I wrote the chapter on “Reconstructed Ethnicity” out of concern that ethnic groups were beginning to trade on their value as tourist attractions. Their economic survival as a components of the global system of attractions requires that they transform themselves into colourful cultural entities in the eyes of others, untouched by the modern world: authentic peasants and primitives. I was concerned that tourism was becoming a way of perpetuating their economic underdevelopment that began with their exploitation during the period of European colonial expansion, and continues now under a positive sign. ‘We came and underpaid you for your natural resources because you were economically backward. Now, if you will just stay economically backward we will come and admire you for your authenticity.’

Having had the opportunity to observe ethnic minorities who make their living as tourist attractions, I am no longer very much concerned about this. They prove themselves to be perfectly capable of an awareness of the false backwardness that is imposed upon. They are fully capable of doubling their awareness of their role as an attraction and of their position as a player in the global economy. A great deal of their humor is founded on their gulling of the tourist with acts of false “authentic simplicity and tradition.” And the tourists, for their part, do not seem to mind seeing fabricated shows of generic, folklorishness.

Dilemata: All these complex issues make us wonder if it is really possible to find any kind of authentic experience today. Does authenticity almost inevitably disappear when put into contact with tourism? Or is it authenticity a fiction constructed by commerce and the tourist eye?

DMacC: I am going to go with “authenticity is a fiction.” Only I would reword the last part as “. . . constructed by commerce based on tourist desire.” Because tourists very often see through staged authenticity but this does not stop them from continuing to desire the real thing. “Is it possible to find any kind of authentic experience today?” Let me suggest that all of our experiences are authentic except for those we encounter when we are searching for authenticity. I know this may sound a bit too elliptical or dialectical. But if you pause for a moment and remember trying to revive a failed relationship, or make spontaneity happen, or to believe in someone who no longer deserves your confidence, you will understand the dialectics of authenticity. It was always there until someone tries to find it or produce it. The search for authenticity, the demand for authenticity, the need for authenticity, means it has gone away.

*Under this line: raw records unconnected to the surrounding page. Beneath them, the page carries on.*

(* ===== verification/MaintenanceQueries.v ===== *)
(** * Maintenance windows, as the API asks about them

    Models the queries of [control-plane/api/app/maintenance_windows/service.py]: which windows cover a
    range now, the ranges held out of a list, a range not created yet, the scheduler's spans, and the
    refusal of a request.  Times are microseconds (UTC), the unit of [_TICK].  The theorem: the API and
    the worker name the same window for every range, and the batch query holds exactly those ranges. *)

From S2P Require Import Prelude StateMachines Lease RangeOps MaintenanceWindows.

Local Open Scope Z_scope.

Definition TICK : Z := 1.
Definition SECOND : Z := 1000000.

(** [_candidates] *)
Definition candidates (windows : list window) (tenant : option string) (start end_ : Z) : list window :=
  py_sorted ends_later (List.filter (fun w => for_tenant tenant w && (w.(w_starts) <? end_) && (start <? w.(w_ends))) windows).

(** [_covering]; [tags] is read only for a window of that scope. *)
Definition covering_all (windows : list window) (tenant range_id : option string) (tags : list string) : list window :=
  List.filter (fun w => applies w range_id tenant (if String.eqb w.(w_scope) "tags" then tags else [])) windows.

(** [covering_range] *)
Definition covering_range (windows : list window) (g : range_row) (range_id : string) (at_ : Z) : list window :=
  covering_all (List.filter (in_effect at_) (candidates windows g.(g_tenant) at_ (at_ + TICK)))
    g.(g_tenant) (Some range_id) (template_tags g.(g_template)).

(** [held_range_ids] *)
Definition live_windows (windows : list window) (ranges : list (string * range_row)) (at_ : Z) : list window :=
  let tenants := omap (fun r => r.2.(g_tenant)) ranges in
  List.filter (fun w => match w.(w_tenant) with None => true | Some t => bool_decide (t ∈ tenants) end &&
                        (w.(w_starts) <? at_ + TICK) && (at_ <? w.(w_ends)) && in_effect at_ w) windows.
Definition held_range_ids (windows : list window) (ranges : list (string * range_row)) (at_ : Z) : list string :=
  let live := live_windows windows ranges at_ in
  map fst (List.filter (fun r => negb (Nat.eqb (length (covering_all live r.2.(g_tenant) (Some r.1) (template_tags r.2.(g_template)))) 0)) ranges).

(** [blocking_new_range] *)
Definition blocking_new_range (windows : list window) (tenant : option string) (at_ : Z) : option window :=
  hd_error (covering_all (List.filter (in_effect at_) (candidates windows tenant at_ (at_ + TICK))) tenant None []).

(** [refuse_inside]: the window of the 409 and its Retry-After, in seconds. *)
Definition refuse_inside (windows : list window) (g : range_row) (range_id : string) (now : Z) : result (window * Z) unit :=
  match covering_range windows g range_id now with
  | [] => Ok tt
  | w :: _ => Err (w, Z.max ((w.(w_ends) - now) ÷ SECOND) 1)
  end.

(** [provision_blocked]; [rng]: the booked range's row, if it has one. *)
Definition provision_blocked (windows : list window) (tenant : option string) (rng : option (string * range_row)) (at_ : Z) : option window :=
  match rng with
  | None => blocking_new_range windows tenant at_
  | Some (i, g) => hd_error (covering_range windows g i at_)
  end.

(** [booking_spans]; [tags]: of the booked range's template, or of the booking's. *)
Definition booking_spans (windows : list window) (tenant range_id : option string) (tags : list string) (start end_ : Z) : list (Z * Z) :=
  map (fun w => (w.(w_starts), w.(w_ends))) (covering_all (candidates windows tenant start end_) tenant range_id tags).

(** ** Lemmas *)

Lemma applies_tags w i t tags : applies w i t (if String.eqb (w_scope w) "tags" then tags else []) = applies w i t tags.
Proof.
  unfold applies. destruct (String.eqb (w_scope w) "tags"); done.
Qed.

Lemma covering_all_plain ws t i tags : covering_all ws t i tags = List.filter (fun w => applies w i t tags) ws.
Proof. unfold covering_all. apply filter_ext. intros w. apply applies_tags. Qed.

Lemma in_effect_tick at_ w : in_effect at_ w = (w_starts w <? at_ + TICK) && (at_ <? w_ends w).
Proof. unfold in_effect, TICK. f_equal. apply eq_true_iff_eq. rewrite Z.leb_le, Z.ltb_lt. lia. Qed.

Lemma in_effect_tick_split (b : bool) at_ w : b && in_effect at_ w = b && (w_starts w <? at_ + TICK) && (at_ <? w_ends w) && in_effect at_ w.
Proof. rewrite in_effect_tick. destruct b, (w_starts w <? at_ + TICK), (at_ <? w_ends w); done. Qed.

Lemma candidates_now windows t at_ :
  List.filter (in_effect at_) (candidates windows t at_ (at_ + TICK)) =
  py_sorted ends_later (List.filter (fun w => for_tenant t w && in_effect at_ w) windows).
Proof.
  unfold candidates.
  assert (List.filter (fun w => for_tenant t w && (w_starts w <? at_ + TICK) && (at_ <? w_ends w)) windows =
          List.filter (fun w => for_tenant t w && in_effect at_ w) windows) as ->.
  { apply filter_ext. intros w. by rewrite in_effect_tick, andb_assoc. }
  apply List.forallb_filter_id, forallb_forall. intros w Hw%list_elem_of_In.
  rewrite elem_of_py_sorted in Hw. apply list_elem_of_In, filter_In in Hw as [_ Hw]. by apply andb_true_iff in Hw as [_ Hw].
Qed.

Lemma find_hd {A} (p : A -> bool) l : List.find p l = hd_error (List.filter p l).
Proof. induction l as [|x l IH]; simpl; [done|]. by destruct (p x). Qed.

Lemma covering_range_head windows g i at_ : hd_error (covering_range windows g i at_) = covering windows (Some g) i at_.
Proof. unfold covering_range, covering. by rewrite covering_all_plain, candidates_now, find_hd. Qed.

Lemma applies_tenant w i t tags : applies w i t tags = true -> w_tenant w <> Some "None"%string -> for_tenant t w = true.
Proof.
  unfold applies, for_tenant. destruct (w_tenant w) as [t'|]; [|done]. intros Ha Hn. destruct t as [t|].
  - by destruct (String.eqb t' t).
  - destruct (String.eqb_spec t' "None"); [by subst|done].
Qed.

(** The API and the worker agree on maintenance: for every range, the window the API refuses a request with (the
    head of [covering_range]) is the window the worker holds the range's task with; the batch query holds a range
    of a list exactly when that window exists, whatever the other ranges' tenants; the refusal asks the caller
    to wait at least one second and never past the window's end by more than one; and a range not created yet is
    held by exactly the [all] windows of its tenant and the platform. *)
Theorem maintenance_agrees windows ranges at_ :
  (forall w, w ∈ windows -> w_tenant w <> Some "None"%string) ->
  (forall g i, hd_error (covering_range windows g i at_) = covering windows (Some g) i at_) /\
  (forall i, i ∈ held_range_ids windows ranges at_ <-> exists g, (i, g) ∈ ranges /\ covering windows (Some g) i at_ <> None) /\
  (forall g i w wait, refuse_inside windows g i at_ = Err (w, wait) ->
     covering windows (Some g) i at_ = Some w /\ 1 <= wait /\ at_ + (wait - 1) * SECOND <= w_ends w) /\
  (forall t w, blocking_new_range windows t at_ = Some w ->
     w ∈ windows /\ w_scope w = "all"%string /\ for_tenant t w = true /\ in_effect at_ w = true).
Proof.
  intros Hnone. split; [intros; apply covering_range_head|]. split; [|split].
  - intros i. unfold held_range_ids. rewrite list_elem_of_In, in_map_iff.
    assert (Hc : forall g, (i, g) ∈ ranges ->
      covering_all (live_windows windows ranges at_) (g_tenant g) (Some i) (template_tags (g_template g)) <> [] <->
      covering windows (Some g) i at_ <> None).
    { intros g Hg. rewrite <- covering_range_head. unfold covering_range. rewrite !covering_all_plain, candidates_now.
      assert (Hmem : forall w, In w (List.filter (fun w => applies w (Some i) (g_tenant g) (template_tags (g_template g))) (live_windows windows ranges at_)) <->
        In w (List.filter (fun w => applies w (Some i) (g_tenant g) (template_tags (g_template g)))
          (py_sorted ends_later (List.filter (fun w => for_tenant (g_tenant g) w && in_effect at_ w) windows)))).
      { intros w. unfold live_windows. rewrite !filter_In, <- (list_elem_of_In (py_sorted _ _)), elem_of_py_sorted,
          list_elem_of_In, filter_In, <- in_effect_tick_split. split.
        - intros ((Hw & He) & Ha). split; [|done]. split; [done|]. apply andb_true_iff in He as [_ He]. apply andb_true_iff. split; [|done].
          eapply applies_tenant; [exact Ha|]. apply Hnone. by apply list_elem_of_In.
        - intros ((Hw & He) & Ha). split; [|done]. split; [done|]. apply andb_true_iff in He as [Ht He]. apply andb_true_iff. split; [|done].
          unfold for_tenant in Ht. destruct (w_tenant w) as [t|]; [|done]. apply bool_decide_eq_true.
          destruct (g_tenant g) as [t'|] eqn:Eg; [|done]. apply String.eqb_eq in Ht as ->.
          apply list_elem_of_omap. by exists (i, g). }
      destruct (List.filter _ (live_windows _ _ _)) as [|x l], (List.filter _ (py_sorted _ _)) as [|y l']; simpl; [done| | |done].
      - by destruct (proj2 (Hmem y) (or_introl eq_refl)).
      - by destruct (proj1 (Hmem x) (or_introl eq_refl)). }
    split.
    + intros ([j g] & <- & Hr). apply filter_In in Hr as [Hr Hl]. cbn [fst snd] in *. apply list_elem_of_In in Hr.
      exists g. split; [done|]. apply Hc; [done|]. intros E. by rewrite E in Hl.
    + intros (g & Hg & Hcov). exists (i, g). split; [done|]. apply filter_In. split; [by apply list_elem_of_In|]. cbn [fst snd].
      apply Hc in Hcov; [|done]. by destruct (covering_all _ _ _ _).
  - intros g i w wait. unfold refuse_inside. destruct (covering_range windows g i at_) as [|x l] eqn:E; [done|].
    intros [= <- <-]. assert (Hx : covering windows (Some g) i at_ = Some x) by (by rewrite <- covering_range_head, E).
    split; [done|]. split; [lia|].
    assert (Hin : at_ < w_ends x).
    { unfold covering in Hx. apply List.find_some in Hx as [Hx _]. rewrite <- list_elem_of_In, covering_elem in Hx.
      destruct Hx as (_ & _ & Hx). unfold in_effect in Hx. apply andb_true_iff in Hx as [_ Hx]. by apply Z.ltb_lt in Hx. }
    rewrite Z.quot_div_nonneg by (unfold SECOND; lia). pose proof (Z.mul_div_le (w_ends x - at_) SECOND ltac:(unfold SECOND; lia)).
    unfold SECOND in *. lia.
  - intros t w. unfold blocking_new_range. rewrite covering_all_plain, candidates_now. intros Hh.
    assert (Hw : In w (List.filter (fun w => applies w None t []) (py_sorted ends_later (List.filter (fun w => for_tenant t w && in_effect at_ w) windows)))).
    { destruct (List.filter _ _); [done|]. injection Hh as ->. by left. }
    apply filter_In in Hw as [Hw Ha]. rewrite <- list_elem_of_In, elem_of_py_sorted, list_elem_of_In, filter_In, andb_true_iff in Hw.
    destruct Hw as (Hw & Ht & He). split; [by apply list_elem_of_In|]. split; [|done].
    unfold applies in Ha. destruct (match w_tenant w with Some _ => _ | None => false end); [done|].
    by destruct (String.eqb_spec (w_scope w) "all").
Qed.

(** ** A concrete case *)

Lemma maintenance_agrees_witness :
  "r1"%string ∈ held_range_ids demo_windows [("r1", RangeRow (Some "t1") (Tags [TagStr "soc"])); ("r2", RangeRow (Some "t2") NoTags)]%string 150 /\
  (forall w wait, refuse_inside demo_windows (RangeRow (Some "t1") (Tags [TagStr "soc"]))%string "r1" 150 = Err (w, wait) -> 1 <= wait).
Proof.
  assert (H : forall w, w ∈ demo_windows -> w_tenant w <> Some "None"%string)
    by (intros w Hw; unfold demo_windows in Hw; repeat (apply elem_of_cons in Hw as [->|Hw]; [discriminate|]); by apply elem_of_nil in Hw).
  destruct (maintenance_agrees demo_windows [("r1", RangeRow (Some "t1") (Tags [TagStr "soc"])); ("r2", RangeRow (Some "t2") NoTags)]%string 150 H)
    as (_ & Hheld & Hwait & _). split.
  - apply Hheld. exists (RangeRow (Some "t1") (Tags [TagStr "soc"]))%string. split; [left|discriminate].
  - intros w wait Hr. by apply Hwait in Hr as (_ & ? & _).
Defined.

Dilemata: The Frankfurt School theorized that the culture industry involved the Fordist regulation of leisure and cultural experiences. In light of what we can see today, could we argue that, because of so many available platforms, tour operators and etcetera, the tourist experience has become more programmed and predictable than work itself, (as it is growing precarious and flexible)? Is this a natural thing to happen?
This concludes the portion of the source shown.